## EXERCISE DIRECTIONS
Could you copy every line of the data that contains "Lemma"?

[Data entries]
(** A new buffer behind one that is read to its end. *)
Lemma Refresh_rest_wp s :
  stream_ok (input_ s) -> read_error_ s = false -> buffer_pos_ s = buffer_size_ s ->
  (is_Some (record_target_ s) -> 0 <= record_start_ s < buffer_size_ s) ->
  wp Refresh s (fun _ s' => source_ok s' /\ record_ok s' /\ view s' = consume [] (view s)).
Proof.
  intros Hs He Hp Ht. unfold Refresh. wp_steps. rewrite He. apply wp_bind.
  set (w := zdrop (record_start_ s) (buffer_ s)).
  eapply wp_mono with (P := fun _ s' => s' =
    set_record (record_target_ s) (if record_target_ s then 0 else record_start_ s)
      (default s (append_target w s))).
  { destruct (record_target_ s) as [tg|] eqn:Et.
    - specialize (Ht ltac:(done)). rewrite bool_decide_eq_true_2 by done.
      destruct (Z.ltb_spec (record_start_ s) (buffer_size_ s)); [|lia]. cbn [andb].
      apply wp_bind. wp_use append_recorded_wp; [by rewrite Et|lia|lia|].
      intros _ s' ->. rewrite ztake_all by (unfold buffer_size_ in *; rewrite zlen_zdrop by lia; lia).
      fold w. apply wp_modS. unfold append_target. rewrite Et. by destruct tg; simpl; rewrite Et.
    - rewrite bool_decide_eq_false_2 by (by intros [? ?]). apply wp_ret.
      unfold append_target. rewrite Et. simpl. destruct s; simpl in *; by subst. }
  intros _ s' ->. wp_steps.
  eapply wp_mono; [apply Refresh_loop_wp|].
  { simpl. unfold append_target. destruct (record_target_ s) as [[]|]; done. }
  { simpl. unfold append_target. destruct (record_target_ s) as [[]|]; done. }
  destruct s as [i ch b bp re ln co k pk tg st cc er op]; simpl in *. subst re.
  assert (Hpend : match tg with None => [] | Some _ => zdrop st (ztake bp b) end =
                  if tg then w else []).
  { destruct tg; [|done]. unfold buffer_size_ in *; simpl in *. by rewrite ztake_all by lia. }
  assert (Hrest : zdrop bp b = []) by (apply zdrop_all; unfold buffer_size_ in Hp; simpl in Hp; lia).
  cbv beta. intros r s' (i' & -> & Hi' & Hr). destruct r as [c|].
  - destruct Hr as (Hc & Ec & Hb). destruct c as [|c l]; [done|]. wp_steps.
    eapply wp_lift; [done|]. apply wp_modS.
    assert (content i = (c :: l) ++ content i') as Eci by (by destruct tg as [[]|]). clear Ec.
    split; [|split].
    + split; [done|]. destruct tg as [[]|]; cbn; unfold buffer_size_; cbn; rewrite zlen_cons;
        pose proof (zlen_nonneg l); split_and!; done || lia.
    + unfold record_ok. destruct tg as [[]|]; cbn; intros Htg; [lia..|]. by destruct Htg.
    + unfold view, pending, rest, consume, recorded, pos; cbn [record_target_].
      destruct tg as [[]|]; cbn in Hpend |- *; rewrite ?Hpend, Hrest, Eci; cbn; unfold with_text, with_buffer; cbn;
        by rewrite ?app_nil_r.
  - destruct Hr as [Ec Ec']. wp_steps.
    assert (content i = []) as Eci by (by destruct tg as [[]|]). clear Ec.
    split; [|split].
    + split; [done|]. destruct tg as [[]|]; cbn; done.
    + unfold record_ok. destruct tg as [[]|]; cbn; intros Htg; [lia..|]. by destruct Htg.
    + unfold view, pending, rest, consume, recorded, pos; cbn [record_target_].
      destruct tg as [[]|]; cbn in Hpend |- *; rewrite ?Hpend, Hrest, Eci; cbn; unfold with_text, with_buffer; cbn;
        by rewrite ?app_nil_r.
Qed.

(** The buffer behind the current character. *)
Lemma view_advance s c :
  source_ok s -> record_ok s -> read_error_ s = false -> current_char_ s = c ->
  consume [] (view (set_buffer (buffer_ s) (buffer_pos_ s + 1)
    (set_position (step_pos (line_ s, column_ s) c).1 (step_pos (line_ s, column_ s) c).2 s))) =
  consume [c] (view s).
Proof.
  intros [_ Hs] Hr He Hc. rewrite He in Hs. destruct Hs as (Hp & Hl & _).
  destruct s as [i ch b bp re ln co k pk tg st cc er op]; unfold record_ok, buffer_size_ in *;
    simpl in *. subst re ch.
  assert (ztake (bp + 1) b = ztake bp b ++ [c]) as Et.
  { unfold ztake. replace (Z.to_nat (bp + 1)) with (Datatypes.S (Z.to_nat bp)) by lia.
    by apply take_S_r. }
  assert (zdrop bp b = c :: zdrop (bp + 1) b) as Ed.
  { unfold zdrop. replace (Z.to_nat (bp + 1)) with (Datatypes.S (Z.to_nat bp)) by lia.
    by apply drop_S. }
  assert (forall o : Target, tg = Some o ->
    zdrop st (ztake (bp + 1) b) = zdrop st (ztake bp b) ++ [c]) as Ep.
  { intros o ->. specialize (Hr ltac:(done)). rewrite Et, zdrop_app. f_equal.
    apply zdrop_0. rewrite zlen_ztake. lia. }
  unfold view, pending, rest, consume, recorded, pos.
  destruct tg as [[]|]; cbn -[step_pos]; rewrite ?(Ep _ eq_refl), Ed;
    unfold with_text, with_buffer; cbn -[step_pos]; by rewrite ?app_nil_r, <- ?app_assoc.
Qed.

## RESULT
Lemma Refresh_rest_wp s :
Lemma view_advance s c :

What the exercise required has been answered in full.